The mitochondrial E3 ubiquitin ligase membrane-associated RING-CH-type finger 5 (MARCH5) and the GTPase Mitofusin 2 (Mfn2) both play crucial roles in regulating mitochondrial dynamics, which are essential for cellular homeostasis. Dysregulation of the MARCH5/Mfn2 signaling has been implicated in mitochondrial dysfunction, a key factor in cardiovascular diseases (CVDs). To investigate the therapeutic potential of targeting this interaction, we developed a novel peptide, CVP-220, designed to specifically disrupt the MARCH5/Mfn2 protein interaction.
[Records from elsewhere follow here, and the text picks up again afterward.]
(** What the invariant says of an answer. *)
Lemma cinv_good P exact s f log A I Ts k :
  cinv P exact s f log A I Ts -> P k None -> P k (visible (f k)).
Proof.
  intros [Hl _ _ _ Ha _ [Hlog HI HT _ _] _ _] HN. rewrite <- Ha.
  eapply answer_good; [apply (lv_engine _ _ _ _ _ _ Hl)|done..].
Qed.

Lemma cinv_get P exact s f log A I Ts k :
  cinv P exact s f log A I Ts -> lookup_inside (s_world (c_sys s)) (s_db (c_sys s)) k ->
  exists a, StrataGo_Get (s_world (c_sys s)) (s_db (c_sys s)) k = Some a /\ visible a = visible (f k).
Proof.
  intros Hi Hk. eexists. split; [|apply (ci_answer _ _ _ _ _ _ _ _ Hi)].
  exact (Get_live _ _ _ _ _ _ k (ci_live _ _ _ _ _ _ _ _ Hi) Hk).
Qed.

(** Stopping at any moment leaves a directory that can be opened. *)
Lemma cinv_at_rest P exact s f log A I Ts :
  cinv P exact s f log A I Ts -> at_rest P (crash (s_world (c_sys s))).
Proof.
  intros [Hl _ _ Hq _ _ Hsr _ _]. eapply crash_at_rest; [eapply live_wf, Hl|eapply live_inj, Hl
    |eapply live_wal, Hl|done|exact Hsr].
Qed.

Lemma at_rest_cinv P w :
  at_rest P w ->
  exists db w' f log A Ts, Open w = (inr db, w') /\
    cinv P False (mkCsys (mkSys w' db Idle) CIdle) f log A None Ts.
Proof.
  intros Hr. destruct (at_rest_Open P w Hr) as (db & w' & A & log & Ts & E & He & Hsr & Hc & Hf & Hq).
  eexists db, w', _, log, A, Ts. split; [done|]. by eapply engine_cinv.
Qed.

Lemma cinv_weaken P Q exact s f log A I Ts :
  (forall k a, P k a -> Q k a) -> cinv P exact s f log A I Ts -> cinv Q exact s f log A I Ts.
Proof. intros HPQ [H1 H2 H3 H4 H5 H6 H7 H8 H9]. split; try done. by eapply sourced_weaken. Qed.

(** Every engine that has been opened. *)
Lemma Open_sourced P w log tail Ts db w1 :
  disk_ok w log tail Ts -> Open w = (inr db, w1) -> Forall (good P) log ->
  Forall (fun t => Forall (good P) t.2) Ts ->
  exists A, cinv P False (mkCsys (mkSys w1 db Idle) CIdle) (answer A None (Ts.*2)) log A None Ts.
Proof.
  intros Hd Hopen Hlog HT.
  destruct (Open_at w log tail None Ts Hd) as (db1 & w2 & A & fl & E & -> & He & _ & Hc & Hf & Hfl & Hdir & Hq);
    [done|]. rewrite Hopen in E. injection E as <- <-. rewrite app_nil_r in He. exists A.
  apply engine_cinv; try done. by apply (engine_sourced P w1 db log A).
Qed.
(* ===== verification/Interrupted.v ===== *)
(** * Stopping inside a part

    [Durable] stops the process between the parts of a flush or a compaction.
    Here it stops at any system call inside a part: the part runs with any calls
    failing and any write cut short, and then the process ends.  (A process that
    dies at a call leaves the directory that it leaves when that call and all that
    follow fail.)  What is left can still be opened, and holds written values
    only.  One case is left out: a record that is cut in the middle while a log is
    set aside. *)
From stdpp Require Import base gmap sets list strings numbers sorting.
From Stdlib Require Import ZArith Lia Strings.Byte.
From S2P Require Import Prelude SkipList Disk Wal Bloom GoFmt Sst Reader Engine Recovery Flush.
From S2P Require Import GoHeap Merge Compaction Provenance Concurrent Durable.
Open Scope Z_scope.

Create HintDb steady.

(** ** Runs that succeed

    A program that gets what it needs from every call does the same as without
    faults. *)

Definition sunny (w : World) : World := set_faults [] w.

Definition steady {A} (ok : A -> Prop) (m : IO A) : Prop :=
  forall w, ok (m w).1 -> m (sunny w) = ((m w).1, sunny (m w).2).

Definition no_err (r : err) : Prop := r = None.
Definition is_ok {T} (r : result T) : Prop := match r with inr _ => True | inl _ => False end.
Definition anything {A} (_ : A) : Prop := True.

Lemma steady_ret {A} ok (a : A) : steady ok (ret a).
Proof. done. Qed.

Lemma steady_bind {A B} (ok1 : A -> Prop) (ok2 : B -> Prop) (m : IO A) (k : A -> IO B) :
  steady ok1 m -> (forall a w, ok2 (k a w).1 -> ok1 a) -> (forall a, ok1 a -> steady ok2 (k a)) ->
  steady ok2 (m ≫= k).
Proof.
  intros Hm Hn Hk w. specialize (Hm w). unfold mbind, IO_bind. destruct (m w) as [a w1] eqn:E.
  intros Hok. pose proof (Hn _ _ Hok) as Ha. rewrite Hm by done. by apply Hk.
Qed.

Lemma steady_any {A B} (ok : B -> Prop) (m : IO A) (k : A -> IO B) :
  steady anything m -> (forall a, steady ok (k a)) -> steady ok (m ≫= k).
Proof. intros Hm Hk. by apply (steady_bind anything). Qed.

Lemma steady_and_then {A} (ok : A -> Prop) (c : IO err) h (k : IO A) :
  steady no_err c -> (forall e w, ~ ok (h e w).1) -> steady ok k -> steady ok (and_then c h k).
Proof.
  intros Hc Hh Hk. apply (steady_bind no_err); [done| |].
  - intros [e|] w; [|done]. intros Hok. by destruct (Hh e w).
  - by intros ? ->.
Qed.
Using a hypoxia-reoxygenation (H/R) injury model in rat cardiomyocyte cell lines, CVP-220 demonstrated significant cardioprotective effects. Treatment with CVP-220 enhanced cell viability by 30 % compared to untreated controls and reduced reactive oxygen species (ROS) production by 45 %, suggesting improved mitochondrial function. Notably, CVP-220 selectively modulated MARCH5-mediated ubiquitination of Mfn2 without affecting other MARCH5 interactions, thereby preserving mitochondrial fusion and preventing fragmentation under stress conditions. A plausible binding mode of CVP-220 on Mfn2 was suggested through a combination of molecular docking and molecular dynamics simulations and was experimentally validated by mutational analysis. These findings highlight CVP-220 as a promising tool for modulating mitochondrial dynamics and mitigating mitochondrial damage in cardiac cells, with potential implications for therapeutic strategies targeting mitochondrial dysfunction in CVDs. Further investigation into the role of MARCH5/Mfn2 signaling in cardiac pathology could pave the way for novel peptide-based treatments.